There are few reports describing the findings typical of peliosis hepatis on imaging studies, such as CT and ultrasound. The characteristics of the condition are not yet well known but may include heterogeneous hypoechoic to isoechoic areas on abdominal ultrasound; low attenuation and internal heterogeneity in the late arterial and portal phases on contrast-enhanced CT [12]; low signal intensity on T1-weighted MRI; high signal intensity on T2-weighted MRI; and rich vessel presence in the arterial phase [13]. However, a differential diagnosis based on imaging studies is challenging because both peliosis hepatis and liver metastasis have varied presentations. Although the preoperative images in the present case were not typical of metastatic liver tumors, no PET–CT was performed. Peliosis hepatitis is usually isometabolic, whereas metastatic liver tumors tend to have increased uptake of 18F-FDG [14]. Therefore, PET–CT might have contributed to the differential diagnosis in the present case.

Although peliosis hepatis is definitively diagnosed on the basis of histopathological findings, the risk of bleeding is high even with ultrasound or CT-guided biopsy owing to the vascularity of the lesion, and occurrences of a life-threatening hemorrhagic shock after CT-guided biopsy have been reported [15]. While a previous study diagnosed peliosis hepatis on the basis of laparoscopic liver biopsy findings [13], the present case was preoperatively indistinguishable from a metastatic liver tumor and required a liver resection for definitive diagnosis.

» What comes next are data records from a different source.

(** X13: The selection loop (lines 163-189) succeeds only if every candidate
    is fitted and scored; it then keeps the first candidate of lowest
    mean absolute error (a later candidate replaces the kept one only by
    a strictly lower error) and records the metrics of every candidate:
    the names of the candidates being distinct, as the keys of
    [models_to_try] are, the results hold under the name of each
    candidate the entry [{mae, mse, rmse, r2}] made of the errors of its
    fitted estimator on the held-out split, [rmse] being the square root
    of [mse]. *)
Theorem selection_keeps_first_lowest_mae (sk : sklearn)
  (X_train y_train X_test y_test : tval) (cands : sdict estimator)
  (st : selection) :
  cands <> [] ->
  try_models sk cands X_train y_train X_test y_test selection0 = Ok st ->
  (forall c, In c cands ->
     exists m mae e,
       evaluate sk (snd c) X_train y_train X_test y_test = Ok (m, mae, e))
  /\ (exists before name est after m mae e,
       cands = (before ++ (name, est) :: after)%list
       /\ evaluate sk est X_train y_train X_test y_test = Ok (m, mae, e)
       /\ best_model st = Some m /\ best_score st = Some mae
       /\ best_model_name st = Some name
       /\ (forall c m' mae' e', In c before ->
             evaluate sk (snd c) X_train y_train X_test y_test
             = Ok (m', mae', e') -> mae < mae')
       /\ (forall c m' mae' e', In c after ->
             evaluate sk (snd c) X_train y_train X_test y_test
             = Ok (m', mae', e') -> mae <= mae')
       /\ (forall c, In c cands -> sin (fst c) (model_results st) = true))
  /\ (forall k, ~ In k (map fst cands) -> sget k (model_results st) = None)
  /\ (NoDup (map fst cands) ->
      forall c m mae e, In c cands ->
        evaluate sk (snd c) X_train y_train X_test y_test = Ok (m, mae, e) ->
        sget (fst c) (model_results st) = Some e
        /\ exists y_true y_pred mse r2,
             fit sk (snd c) X_train y_train = Ok m
             /\ model_predict m X_test = Ok y_pred
             /\ series_of y_test = Ok y_true
             /\ mean_absolute_error y_true y_pred = Ok mae
             /\ mean_squared_error y_true y_pred = Ok mse
             /\ r2_score sk y_true y_pred = Ok r2
             /\ e = metrics_entry mae mse (np_sqrt sk mse) r2).
Proof.
  intros Hne H.
  destruct (try_models_stored _ _ _ _ _ _ _ _ H) as [Hother Hstored].
  split; [|split; [|split]].
  - exact (try_models_all_evaluated _ _ _ _ _ _ _ _ H).
  - exact (try_models_first_minimum sk X_train y_train X_test y_test
             cands st Hne H).
  - intros k Hk. rewrite (Hother k Hk). reflexivity.
  - intros Hnd c m mae e Hin Hev. split.
    + exact (Hstored Hnd c m mae e Hin Hev).
    + exact (evaluate_inv _ _ _ _ _ _ _ _ _ Hev).
Qed.

Lemma selection_keeps_first_witness :
  let run :=
    try_models Samples.strict_sklearn models_to_try
      (TFrame [[1]]) (TSeries [70]) (TFrame [[1]]) (TSeries [64])
      selection0 in
  exists st,
    run = Ok st
    /\ best_model_name st = Some "random_forest"
    /\ sget "xgboost" (model_results st) = Some (metrics_entry 6 36 36 0).
Proof.
  intro run.
  pose (st := match run with Ok st => st | Raise _ => selection0 end).
  assert (Hrun : run = Ok st) by (vm_compute; reflexivity).
  destruct (selection_keeps_first_lowest_mae Samples.strict_sklearn
              (TFrame [[1]]) (TSeries [70]) (TFrame [[1]]) (TSeries [64])
              models_to_try st) as (_ & _ & _ & H);
    [discriminate | exact Hrun |].
  destruct (H ltac:(repeat constructor; cbn; intuition discriminate)
              ("xgboost", XGB_100_depth6) (Samples.constant_model 70) 6
              (metrics_entry 6 36 36 0)) as [Hs _].
  - right. left. reflexivity.
  - vm_compute. reflexivity.
  - exists st. split; [exact Hrun|]. split; [vm_compute; reflexivity|].
    exact Hs.
Defined.

Lemma train_model_L121_success_inv (sk : sklearn) (self self' : t)
  (fs fs' : filesystem) (a subject_id : tval) (d : sdict pyval) :
  train_model_L121 sk self fs a subject_id = (self', fs', Ok (RetDict d)) ->
  sget "success" d = Some (PBool true) ->
  let model_key :=
    subject_key_of (match subject_id with TInt n => Some n | _ => None end) in
  let model_filepath :=
    os_path_join (model_path self)
      (model_key ++ "_model_" ++ model_version self ++ ".joblib") in
  exists best,
    self' = set_models self (sset model_key best (models self))
    /\ fs' = fs_write model_filepath best fs
    /\ sget "model_path" d = Some (PStr model_filepath).
Proof.
  intros H Hs model_key model_filepath. unfold train_model_L121 in H.
  match type of H with
  | context [match ?body with Ok _ => _ | Raise _ => _ end] =>
      destruct body as [[[X_train X_test] st] | e]
  end.
  2:{ injection H as <- <- <-. discriminate Hs. }
  destruct (best_model st) as [best|];
    [destruct (best_model_name st) as [best_name|]|].
  2,3: injection H as <- <- <-; discriminate Hs.
  fold model_key in H. fold model_filepath in H.
  injection H as <- <- <-. exists best. split; [reflexivity|].
  split; [reflexivity|].
  destruct (tval_len X_train) as [n1|]; cbn [bind try_except] in *;
    [|discriminate Hs].
  destruct (tval_len X_test) as [n2|]; cbn [bind try_except] in *;
    [|discriminate Hs].
  destruct (sget best_name (model_results st)); cbn [bind try_except] in *;
    [reflexivity | discriminate Hs].
Qed.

Diagnosing localized, solitary peliosis hepatis developing after oxaliplatin administration, as in the present case, is difficult without a hepatectomy [16]. However, if the imaging studies of a patient who has received oxaliplatin-based chemotherapy demonstrate features that are typical of a liver metastasis, peliosis hepatis should be included in the differential diagnosis.